• **Exercise requirements**
Gather all lines from the material that contain the word "stdout".

↓

Lemma errors_are_revalidated_values_witness :
  mount SIGNUP_PARAMS = Ok SIGNUP_MOUNTED
  ∧ let schema := validationSchema SIGNUP_PARAMS in
    let h := foldl (hook_step validate_presence schema) SIGNUP_MOUNTED
               [Revalidate; Change (text_change "email" "x");
                Change (text_change "email" "")] in
    let h' := flushEffect validate_presence schema h in
    effectDue h' = false
    ∧ own_enumerable (errors (state h'))
      = own_enumerable (validate_presence (values (state h')) schema)
    ∧ values (state h') = values (state h)
    ∧ touched (state h') = touched (state h)
    ∧ ∀ previous,
        errors (revalidate validate_presence schema
                  {| values := values (state h); touched := touched (state h);
                     errors := previous |})
        = errors (revalidate validate_presence schema (state h)).
Proof.
  split; [reflexivity |].
  apply (errors_are_revalidated_values validate_presence SIGNUP_PARAMS SIGNUP_MOUNTED).
  reflexivity.
Defined.

Lemma touched_only_grows_witness :
  let st := onFieldChange (text_change "email" "x") DEFAULT_FORM_STATE in
  let ops := [Revalidate; Change (text_change "password" "secret"); Revalidate] in
  entry_set (touched st) "email" = true
  ∧ entry_set (touched (run validate_presence SIGNUP_SCHEMA ops st)) "email" = true.
Proof.
  intros st ops. split; [reflexivity |].
  apply (touched_only_grows validate_presence SIGNUP_SCHEMA ops st "email").
  reflexivity.
Defined.
Ltac step :=
  first
    [ rewrite bind_bind | rewrite bind_ret | rewrite bind_result_set
    | rewrite bind_print | rewrite bind_listing
    | rewrite bind_call by assumption
    | rewrite prepend_prepend ];
  cbv beta.

Ltac surface :=
  repeat first
    [ apply surface_ret | apply surface_raise | apply surface_print
    | apply surface_call | apply surface_result_set | apply surface_for_each; intros
    | apply surface_bind; intros
    | match goal with
      | |- faults_surface _ (match ?x with _ => _ end) => destruct x
      | |- faults_surface _ (if ?b then _ else _) => destruct b
      end ].

Ltac exits :=
  repeat first
    [ apply exits_one_ret | apply exits_one_raise | apply exits_one_exit
    | apply exits_one_print | apply exits_one_call | apply exits_one_result_set
    | apply exits_one_for_each; intros
    | apply exits_one_bind; intros
    | match goal with
      | |- exits_one _ (match ?x with _ => _ end) => destruct x
      | |- exits_one _ (if ?b then _ else _) => destruct b
      end ].

Lemma surface_try_body (d : Driver) (url : string) :
  faults_surface d (try_body (Some url)).
Proof.
  unfold try_body, report_stats, connect, cursor, execute, fetchall,
    fetchone_count, fetchone_stats, cur_close, conn_close, subscript, float_of,
    exit.
  surface.
Qed.

Lemma exits_one_try_body (d : Driver) (url : string) :
  exits_one d (try_body (Some url)).
Proof.
  unfold try_body, report_stats, connect, cursor, execute, fetchall,
    fetchone_count, fetchone_stats, cur_close, conn_close, subscript, float_of.
  exits.
Qed.

Lemma released_try_body (d : Driver) (url : string) :
  returns_after [Call AtCursorClose EmptyString; Call AtConnClose EmptyString] d
    (try_body (Some url)).
Proof.
  unfold try_body, cur_close, conn_close.
  repeat first [apply returns_after_calls | apply returns_after_bind; intros].
Qed.

(** The script once DATABASE_URL is set: the banner, then the guarded
    body. *)
Lemma check_schema_configured (environ : Environ) (url : string) (d : Driver) :
  getenv "DATABASE_URL" environ = Some url ->
  url <> EmptyString ->
  check_schema environ d =
  (Print "🔍 Checking post_attribution table schema..."
     :: fst (try_except (try_body (Some url)) handler d),
   snd (try_except (try_body (Some url)) handler d)).
Proof.
  intros Henv Hurl. unfold check_schema. rewrite Henv, (truthy_url url Hurl).
  cbn [negb]. unfold bind, ret, print.
  destruct (try_except _ _ d). reflexivity.
Qed.
(** X17.  The loop is left by a line that is [q] or [Q] once stripped, and by
    no other line; it is left at once, before any search, whatever the
    collaborators are and whatever follows on the console. *)
Theorem quit_line_ends_loop line stdin out :
  (quits line →
   loop (line :: stdin) out
   = (out ++ [question; "Exiting..." +:+ nl], Ok tt))
  ∧ (¬ quits line →
     loop (line :: stdin) out
     = match one_turn (strip line) (out ++ [question]) with
       | (out', Ok _) => loop stdin out'
       | (out', Raise e) => (out', Raise e)
       end).
Proof. split; [apply loop_quit | apply loop_step]. Qed.

(** X18.  With a vector database that always answers with a dict whose ids
    hold an underscore, and the model available, the loop goes through any
    number of queries: it ends normally at the first quitting line,
    without reading further, and with [EOFError] if the console ends
    before one. *)
Theorem loop_runs_until_quit lines out :
  (∀ q, ∃ entries names, search q = PyDict entries ∧ named entries names) →
  ensure_model = Ok tt →
  Forall (fun line => ¬ quits line) lines →
  ∃ out',
    loop lines out = (out' ++ [question], Raise EOFError)
    ∧ ∀ line rest, quits line →
        loop (lines ++ line :: rest) out
        = (out' ++ [question; "Exiting..." +:+ nl], Ok tt).
Proof.
  intros Hsearch Hmodel Hlines. revert out.
  induction Hlines as [|l ls Hl Hls IH]; intros out.
  - exists out. split; [reflexivity|].
    intros line rest Hq. by apply loop_quit.
  - destruct (Hsearch (strip l)) as (entries & names & Hs & Hn).
    pose proof (turn_on_dict search ensure_model generate system_prompt
                  (strip l) entries names (out ++ [question]) Hs Hn Hmodel)
      as Hturn.
    cbv zeta in Hturn.
    destruct (IH (out ++ [question]
                  ++ flat_map shown (zip names entries.*2)
                  ++ [("Prompt: " +:+
                       build_system_prompt system_prompt (strip l)
                         (zip names entries.*2)) +:+ nl]
                  ++ streamed generate
                       (build_system_prompt system_prompt (strip l)
                          (zip names entries.*2))
                  ++ reference_lines names))
      as (out' & Heof & Hquit).
    exists out'. split.
    + rewrite (loop_step l ls out Hl), Hturn, <- Heof.
      by rewrite <- !app_assoc.
    + intros line rest Hq. cbn [app].
      rewrite (loop_step l _ out Hl), Hturn, <- (Hquit line rest Hq).
      by rewrite <- !app_assoc.
Qed.
(** * PyAflow: the AFLUX request client ([src/aflow.py])

    A shallow embedding of class [AflowAPI] and the properties of its
    query validation, URL construction and per-entry helpers.

    Python [str] values are modelled as [string]; one [ascii] stands for
    one code point, so the model covers the strings whose code points
    are below 256 (Latin-1).  The character tests [isspace], [isalpha]
    and [isnumeric] follow the Unicode tables of CPython on that range. *)

From Stdlib Require Import String Ascii List ZArith Lia Bool.
From Stdlib Require Import DecimalString DecimalPos DecimalZ.
From stdpp Require Import gmap strings.
Import ListNotations.

Local Open Scope Z_scope.

#[local] Arguments String.append !s1 s2 : simpl nomatch.

(** ** Characters and the [str] methods the client uses *)

Module Py.

Definition ord (c : ascii) : N := N_of_ascii c.

Definition between (lo hi : N) (c : ascii) : bool :=
  ((lo <=? ord c) && (ord c <=? hi))%N.

(** [str.isspace] on one character: TAB..CR, FS..US, space, NEL, NBSP. *)
Definition isspace (c : ascii) : bool :=
  between 9 13 c || between 28 32 c || between 133 133 c || between 160 160 c.

(** [str.isalpha] on one character: the letters of Latin-1. *)
Definition isalpha (c : ascii) : bool :=
  between 65 90 c || between 97 122 c
  || between 170 170 c || between 181 181 c || between 186 186 c
  || between 192 214 c || between 216 246 c || between 248 255 c.

(** [str.isnumeric] on one character: the digits, the superscripts
    one to three and the vulgar fractions of Latin-1. *)
Definition isnumeric (c : ascii) : bool :=
  between 48 57 c || between 178 179 c || between 185 185 c || between 188 190 c.

Definition DQUOTE : ascii := "034"%char.
Definition LF : ascii := "010"%char.
Definition TAB : ascii := "009"%char.

(** [string.punctuation] *)
Definition punctuation : string :=
  "!" +:+ String DQUOTE "#$%&'()*+,-./:;<=>?@[\]^_`{|}~".

(** [c in s] for a one-character [c]. *)
Definition char_in (c : ascii) (s : string) : bool :=
  existsb (Ascii.eqb c) (list_ascii_of_string s).

(** [key in s]: substring test. *)
Fixpoint contains (key s : string) : bool :=
  String.prefix key s
  || match s with
     | EmptyString => false
     | String _ s' => contains key s'
     end.

(** [s.replace(old, new)] for a non-empty [old]: a left-to-right scan that
    replaces each occurrence and resumes after it; [skip] counts the
    characters of the current occurrence still to be passed over. *)
Fixpoint replace_from (old new : string) (skip : nat) (s : string) : string :=
  match s with
  | EmptyString => EmptyString
  | String c s' =>
      match skip with
      | S k => replace_from old new k s'
      | O =>
          if String.prefix old s
          then new +:+ replace_from old new (Nat.pred (String.length old)) s'
          else String c (replace_from old new 0 s')
      end
  end.

(** With an empty [old], Python puts [new] before every character and
    at the end. *)
Fixpoint replace_empty (new s : string) : string :=
  match s with
  | EmptyString => new
  | String c s' => new +:+ String c (replace_empty new s')
  end.

Definition replace (old new s : string) : string :=
  match old with
  | EmptyString => replace_empty new s
  | String _ _ => replace_from old new 0 s
  end.

(** [s.split(sep)] for a one-character separator. *)
Fixpoint split (sep : ascii) (s : string) : list string :=
  match s with
  | EmptyString => [EmptyString]
  | String c s' =>
      if Ascii.eqb c sep then EmptyString :: split sep s'
      else match split sep s' with
           | [] => [String c EmptyString]
           | w :: ws => String c w :: ws
           end
  end.

(** [sep.join(parts)] *)
Fixpoint join (sep : string) (parts : list string) : string :=
  match parts with
  | [] => EmptyString
  | [p] => p
  | p :: ps => p +:+ sep +:+ join sep ps
  end.

Fixpoint lstrip (s : string) : string :=
  match s with
  | EmptyString => EmptyString
  | String c s' => if isspace c then lstrip s' else s
  end.

Fixpoint rstrip (s : string) : string :=
  match s with
  | EmptyString => EmptyString
  | String c s' =>
      match rstrip s' with
      | EmptyString => if isspace c then EmptyString else String c EmptyString
      | r => String c r
      end
  end.

(** [s.strip()] *)
Definition strip (s : string) : string := rstrip (lstrip s).

(** [str(n)] for an [int]. *)
Definition str_of_int (n : Z) : string := NilZero.string_of_int (Z.to_int n).

(** [l.insert(i, x)]: past the end the element is appended. *)
Definition list_insert {A} (i : nat) (x : A) (l : list A) : list A :=
  firstn i l ++ x :: skipn i l.

End Py.

(** ** Values, errors and the world the client runs in *)

(** A decoded JSON value ([AfluxResponse], and the values of an entry).
    A float carries its printed form. *)
#[warnings="-register-all"] Inductive Json : Type :=
  | JNull
  | JBool (b : bool)
  | JInt (n : Z)
  | JFloat (repr : string)
  | JStr (s : string)
  | JArr (items : list Json)
  | JObj (fields : list (string * Json)).

(** The exceptions the client's code paths can end in. *)
Inductive Exn : Type :=
  | ValueError (msg : string)
  | RuntimeError (msg : string)
  | AttributeError (name : string)
  | IndexError
  | KeyError (key : string)
  | TypeError
  | RequestException (msg : string).

(** What [response.json()] ends in: the decoded body;
    [JSONDecodeError] for a body that is not JSON; or one of the two
    exceptions that the decoder raises on a body that is JSON, the
    [ValueError] for an integer with more digits than the interpreter
    converts and [RecursionError], which is a [RuntimeError], for a body
    nested too deep. *)
Inductive JsonResult : Type :=
  | Decoded (value : Json)
  | JSONDecodeError
  | DigitLimitExceeded (msg : string)
  | RecursionError (msg : string).

(** What [requests.Response] offers the client: [http_error] is the
    message of the [HTTPError] that [raise_for_status] raises, if the
    status is not a success; [json] is what [response.json()] ends in. *)
Record Response : Type := {
  http_error : option string;
  text : string;
  json : JsonResult
}.

(** [session.get(url)] either gives a response or raises, when no
    response was obtained. *)
Inductive GetResult : Type :=
  | Responded (r : Response)
  | Failed (msg : string).

(** Entries are dictionaries owned by the caller; the client gets a
    reference.  The world holds the objects, the GET requests issued
    so far (oldest first) and the lines printed so far. *)
Record World : Type := {
  heap : nat -> gmap string Json;
  gets : list string;
  stdout : list string
}.

Definition M (A : Type) : Type := World -> (Exn + A) * World.

Definition ret {A} (a : A) : M A := fun w => (inr a, w).

Definition raise {A} (e : Exn) : M A := fun w => (inl e, w).

Definition bind {A B} (m : M A) (k : A -> M B) : M B :=
  fun w =>
    match m w with
    | (inl e, w') => (inl e, w')
    | (inr a, w') => k a w'
    end.

Notation "x <- m ;; k" := (bind m (fun x => k))
  (at level 100, m at next level, right associativity).
Notation "m ;;; k" := (bind m (fun _ => k))
  (at level 100, right associativity).

(** [try: m except RuntimeError: h] *)
Definition except_RuntimeError {A} (m : M A) (h : M A) : M A :=
  fun w =>
    match m w with
    | (inl (RuntimeError _), w') => h w'
    | r => r
    end.

Definition lift {A} (r : Exn + A) : M A := fun w => (r, w).

Definition print (line : string) : M unit :=
  fun w => (inr tt, {| heap := heap w; gets := gets w; stdout := stdout w ++ [line] |}).

(** Dereference an entry. *)
Definition deref (entry : nat) : M (gmap string Json) :=
  fun w => (inr (heap w entry), w).

(** A computation that leaves every object of the heap as it found it. *)
Definition keeps_heap {A} (m : M A) : Prop :=
  forall w, heap (snd (m w)) = heap w.

(** [obj[key]] on a decoded value. *)
Definition getitem (obj : Json) (key : string) : Exn + Json :=
  match obj with
  | JObj fields =>
      match find (fun kv => String.eqb (fst kv) key) fields with
      | Some kv => inr (snd kv)
      | None => inl (KeyError key)
      end
  | _ => inl TypeError
  end.

Definition chars (s : string) : list string :=
  map (fun c => String c EmptyString) (list_ascii_of_string s).

(** The strings a value yields when [str.join] iterates over it. *)
Definition iter_strs (v : Json) : Exn + list string :=
  match v with
  | JArr items =>
      fold_right
        (fun item acc =>
           match item, acc with
           | JStr s, inr l => inr (s :: l)
           | _, inl e => inl e
           | _, _ => inl TypeError
           end) (inr []) items
  | JStr s => inr (chars s)
  | JObj fields => inr (map fst fields)
  | _ => inl TypeError
  end.

(** [str(v)], as an f-string formats a decoded value; [repr] prints
    lists and dictionaries. *)
Definition format_value (repr : Json -> string) (v : Json) : string :=
  match v with
  | JNull => "None"
  | JBool true => "True"
  | JBool false => "False"
  | JInt n => Py.str_of_int n
  | JFloat r => r
  | JStr s => s
  | _ => repr v
  end.

(** [v.replace(old, new)]: only a [str] has the method. *)
Definition str_replace (v : Json) (old new : string) : Exn + string :=
  match v with
  | JStr s => inr (Py.replace old new s)
  | _ => inl (AttributeError "replace")
  end.

(** [l[i]] on a list and [s[0]] on a string. *)
Definition list_getitem {A} (l : list A) (i : nat) : Exn + A :=
  match nth_error l i with
  | Some x => inr x
  | None => inl IndexError
  end.

Definition str_first (s : string) : Exn + ascii :=
  match s with
  | String c _ => inr c
  | EmptyString => inl IndexError
  end.

(** [entry[key]] on a dictionary. *)
Definition dict_getitem (d : gmap string Json) (key : string) : Exn + Json :=
  match d !! key with
  | Some v => inr v
  | None => inl (KeyError key)
  end.

(** [key in d.keys()] *)
Definition has_key (key : string) (d : gmap string Json) : bool :=
  match d !! key with
  | Some _ => true
  | None => false
  end.

(** [paging or default] on an optional [int]: [None] and [0] are falsy. *)
Definition py_or (paging : option Z) (default : Z) : Z :=
  match paging with
  | None => default
  | Some p => if p =? 0 then default else p
  end.

(** ** Class [AflowAPI] *)

Module AflowAPI.
Section Class.

(** The constants of [src.utils.constants], which the class copies into
    its attributes.  [API_OPERATORS] and [API_KEYWORDS] are collections
    of strings, the keywords in their iteration order. *)
Variables SERVER API : string.
Variable DEFAULT_PAGING : Z.
Variable API_KEYWORDS : list string.
Variable API_OPERATORS : list string.

(** The network: what [self.session.get] answers for a URL. *)
Variable session_get : string -> GetResult.

(** How [str] prints a decoded list or dictionary. *)
Variable repr : Json -> string.

Definition _make_request (url : string) : M Response :=
  fun w =>
    let w' := {| heap := heap w; gets := gets w ++ [url]; stdout := stdout w |} in
    match session_get url with
    | Failed msg => (inl (RequestException msg), w')
    | Responded response =>
        match http_error response with
        | Some e =>
            (inl (RuntimeError
                    ("Failed to download AFLUX data."
                       +:+ String Py.LF (String Py.TAB e))), w')
        | None => (inr response, w')
        end
    end.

↑

• **Your solution**
  stdout : list string
  fun w => (inr tt, {| heap := heap w; gets := gets w; stdout := stdout w ++ [line] |}).
    let w' := {| heap := heap w; gets := gets w ++ [url]; stdout := stdout w |} in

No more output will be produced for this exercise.